Главный доктор в заведении был добрейший человек в мире но, без сомнения, более поврежденный, нежели половина больных его (он надевал, например, на себя один шейный и два петличных ордена для того, чтобы пройти по палатам безумных; он давал чувствовать фельдшерам, что ему приятно, когда они говорят «ваше превосходительство», а чином был статский советник, и разные другие шалости ясно доказывали поражение больших полушарий мозга); больные ненавидели его оттого, что он сам, стоя на одной почве с ними, вступал всегда в соревнование. «Я китайский император», – кричал ему один больной, привязанный к толстой веревке, которой по необходимости ограничили высочайшую власть его. «Ну когда же китайский император сидит на веревке?» – отвечал добрейший немец с пресерьезным видом, как будто он сам сомневался, не действительно ли китайский император перед ним. Больной выходил из себя, слыша возражение, скрежетал зубами, кричал, что это Вольтер и иезуиты посадили его на цепь, и долго не мог потом успокоиться. Я, совсем напротив, подходил к нему с видом величайшего подобострастия. «Лазурь неба, прозрачнейший брат солнца, – говорил я ему, – плодородие земли, позволь мне, презренному червю, грязи, отставшей от бессравненных подошв твоих, покапать холодной воды на светлое чело твое, да возрадуется океан, что вода имеет счастие освежать священную шкуру, покрывающую белую кость твоего черепа».

И больной улыбался и позволял с собою делать все, что я хотел.

Обращаю особенное внимание на то, что я для этого больного не делал ничего особенного, а поступал с ним так, как добрые люди поступают друг с другом всегда – на улице, в гостиной. В заведение ездил один тупорожденный старичок, воображавший, что он гораздо лучше докторов и смотрителей знает, как надобно за больными ходить, и всякий раз приказывал такой вздор, что за него делалось стыдно; однако главный доктор с непокрытой головой слушал его до конца благоговейно и не говорил ему, что все это вздор, не дразнил его, а китайского императора дразнил. Где же тут справедливость!

Продолжая мои наблюдения, я открыл, что между собой нередко сумасшедшие признают друг друга; эти уже ближе к обыкновенному гражданскому благоустройству. Так, в V палате жили восемь человек легко помешанных в большой дружбе. Один из них сошел с ума на том, что он сверх своей порции имеет призвание есть по полупорции у всех товарищей, основывая пресмешно свои права на том, что его отец умер от объядения, а дед опился. Он так уверил своих товарищей, что ни один из них не смел есть своей порции, не отдав ему лучшей части, не смел ее взять украдкой, боясь угрызений совести. Когда же изредка кто-либо из дерзких скептиков утаивал кусок, он гордо уличал преступного, и шесть остальных готовы были оттаскать злодея; он называл его вором, стяжателем; и глава этой общины до того добродушно верил в свое право, что, не имея возможности съедать все набранное, с величавой важностью награждал избранных их же едою, и награжденный точил слезы умиления, а остальные – слезы зависти.

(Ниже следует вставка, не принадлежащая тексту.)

(** * Quantity parsing and proportional scaling of [app.py]

    A shallow embedding of the quantity engine of the recipe application:
    [parse_quantity], [format_scaled_quantity], the scale factor and the
    ingredient loop that calls them.

    Python values are modelled as follows.
    - A [str] is the list of its characters.  A character is a code point
      below 256 (the Latin-1 range); [isspace], [isdecimal] and [lower] are
      Python's on that range.
    - An [int] is a [Z].
    - A [float] is an IEEE 754 binary64 value, [spec_float] with precision 53
      and maximal exponent 1024; every operation rounds to nearest, ties to
      even, as the interpreter's does.
    - A call that can raise returns a [result]: [Ok v] or [Raise e]. *)

From Stdlib Require Import ZArith Bool Ascii String List Lia.
From Stdlib Require Import Floats.SpecFloat.
Import ListNotations.

Set Implicit Arguments.

Local Open Scope Z_scope.

(** ** Exceptions and results *)

Inductive exn : Type :=
| ZeroDivisionError
| ValueError
| OverflowError
| IndexError.

Inductive result (A : Type) : Type :=
| Ok (a : A)
| Raise (e : exn).

Arguments Ok {A} a.
Arguments Raise {A} e.

Definition bind {A B : Type} (r : result A) (f : A -> result B) : result B :=
  match r with
  | Ok a => f a
  | Raise e => Raise e
  end.

Notation "x <- r ;; k" := (bind r (fun x => k))
  (at level 61, r at next level, right associativity).
Notation "' p <- r ;; k" := (bind r (fun x => let p := x in k))
  (at level 61, p pattern, r at next level, right associativity).

(** The spec's InvalidArgument kind is Python's [ValueError]. *)
Definition is_invalid_argument (e : exn) : bool :=
  match e with
  | ValueError => true
  | _ => false
  end.

(** ** Strings *)

Abbreviation str := (list ascii).

Definition str_of_string (s : string) : str := list_ascii_of_string s.
Coercion str_of_string : string >-> list.

Module PyStr.

Definition code (c : ascii) : N := N_of_ascii c.

(** [str.isspace] on one character: TAB..CR, FS..US, space, NEL, NBSP. *)
Definition isspace (c : ascii) : bool :=
  let n := code c in
  ((9 <=? n) && (n <=? 13) || (28 <=? n) && (n <=? 32)
   || (n =? 133) || (n =? 160))%N.

(** [\d] of a text pattern: the decimal digits; below 256 these are 0-9. *)
Definition isdecimal (c : ascii) : bool :=
  let n := code c in ((48 <=? n) && (n <=? 57))%N.

(** [str.lower] on one character: A-Z and the Latin-1 capitals. *)
Definition lower_char (c : ascii) : ascii :=
  let n := code c in
  if ((65 <=? n) && (n <=? 90)
      || (192 <=? n) && (n <=? 222) && negb (n =? 215))%N
  then ascii_of_N (n + 32) else c.

Definition lower (s : str) : str := map lower_char s.

Fixpoint drop_while (p : ascii -> bool) (s : str) : str :=
  match s with
  | c :: t => if p c then drop_while p t else s
  | [] => []
  end.

Fixpoint take_while (p : ascii -> bool) (s : str) : str :=
  match s with
  | c :: t => if p c then c :: take_while p t else []
  | [] => []
  end.

Definition lstrip (s : str) : str := drop_while isspace s.
Definition rstrip (s : str) : str := rev (drop_while isspace (rev s)).

(** [s.strip()] *)
Definition strip (s : str) : str := rstrip (lstrip s).

(** [c in s] for a one-character [c]. *)
Definition contains (c : ascii) (s : str) : bool :=
  existsb (Ascii.eqb c) s.

(** [s.split()]: the maximal runs of characters that are not whitespace.
    [cur] is the run being read, reversed. *)
Fixpoint split_ws_from (cur : str) (s : str) : list str :=
  match s with
  | c :: t =>
      if isspace c
      then match cur with
           | [] => split_ws_from [] t
           | _ => rev cur :: split_ws_from [] t
           end
      else split_ws_from (c :: cur) t
  | [] => match cur with
          | [] => []
          | _ => [rev cur]
          end
  end.

Definition split_ws (s : str) : list str := split_ws_from [] s.

(** [s.split(sep)] for a one-character [sep]: never empty. *)
Fixpoint split_on (sep : ascii) (s : str) : list str :=
  match s with
  | c :: t =>
      if Ascii.eqb c sep then [] :: split_on sep t
      else match split_on sep t with
           | h :: r => (c :: h) :: r
           | [] => [[c]]
           end
  | [] => [[]]
  end.

(** [s[n:]] *)
Definition slice_from (n : nat) (s : str) : str := skipn n s.

Definition digit_val (c : ascii) : Z := Z.of_N (code c) - 48.

(** Value of a run of decimal digits, most significant first. *)
Definition digits_val (s : str) : Z :=
  fold_left (fun acc c => 10 * acc + digit_val c) s 0.

Definition digit_char (d : Z) : ascii := ascii_of_N (Z.to_N (48 + d)).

Нельзя отказать этим безумным в высоком политическом смысле, так точно, как нельзя отказать в безумии людям, не только считающим себя здоровыми (самые бешеные собою совершенно довольны), но признаваемым за таких другими. Для убедительного доказательства присовокуплю отрывок из моего журнала, предпослав оному следующую краткую диагностику безумия.

Главные признаки расстройства умственных способностей состоят:

а) в неправильном, но и непроизвольном сознании окружающих предметов;

b) в болезненной упорности, стремящейся сохранить это сознание с явным даже вредом самому больному, и отсюда –

с) тупое и постоянное стремление к целям несущественным и упущение целей действительных.

Этого достаточно для того, чтобы убедиться в истине моих выводов.

Выписка из журнала.

Субъект 29. Мещанка Матрена Бучкина. Сложение сангвиническое, наклонность к толщине, лет тридцати, замужем.

Субъект этот находится у меня в услужении в должности кухарки, а потому я изучал его довольно внимательно в главных психических и многих физиологических отправлениях. Alienatio mentale[63]63
  Умопомешательство (лат.). – Ред.


[Закрыть]
, не подлежащее никакому сомнению; все умственные отправления поражены, несмотря на хорошие врожденные способности, что доказывается сохранившеюся ловкостию обсчитывать при покупках и утаивать половину провизии. Как женщина Матрена живет более сердцем, нежели умом; но все ее чувства так ниспровергнуты болезненным отклонением деятельности мозга от нормального отправления, что они не только не человеческие, но и не животные.

а) Чувство любви.

Не видать, чтобы у нее была особенная нежность к мужу, но отношения их в высшей степени замечательны и драгоценны как патологический факт. Муж ее – сапожник и живет в другом доме, он приходит к ней обыкновенно утром в воскресенье, Матрена покупает на последние деньги простого вина и печет пирог или блины. Часу в десятом муж ее напивается пьян и тотчас начинает ее продолжительно и больно бить; потом он впадает в летаргический сон до понедельника, а проснувшись, отправляется с страшной головной болью за свою работу, питаясь приятной надеждой через семь дней снова отпраздновать так семейно и кротко воскресный день.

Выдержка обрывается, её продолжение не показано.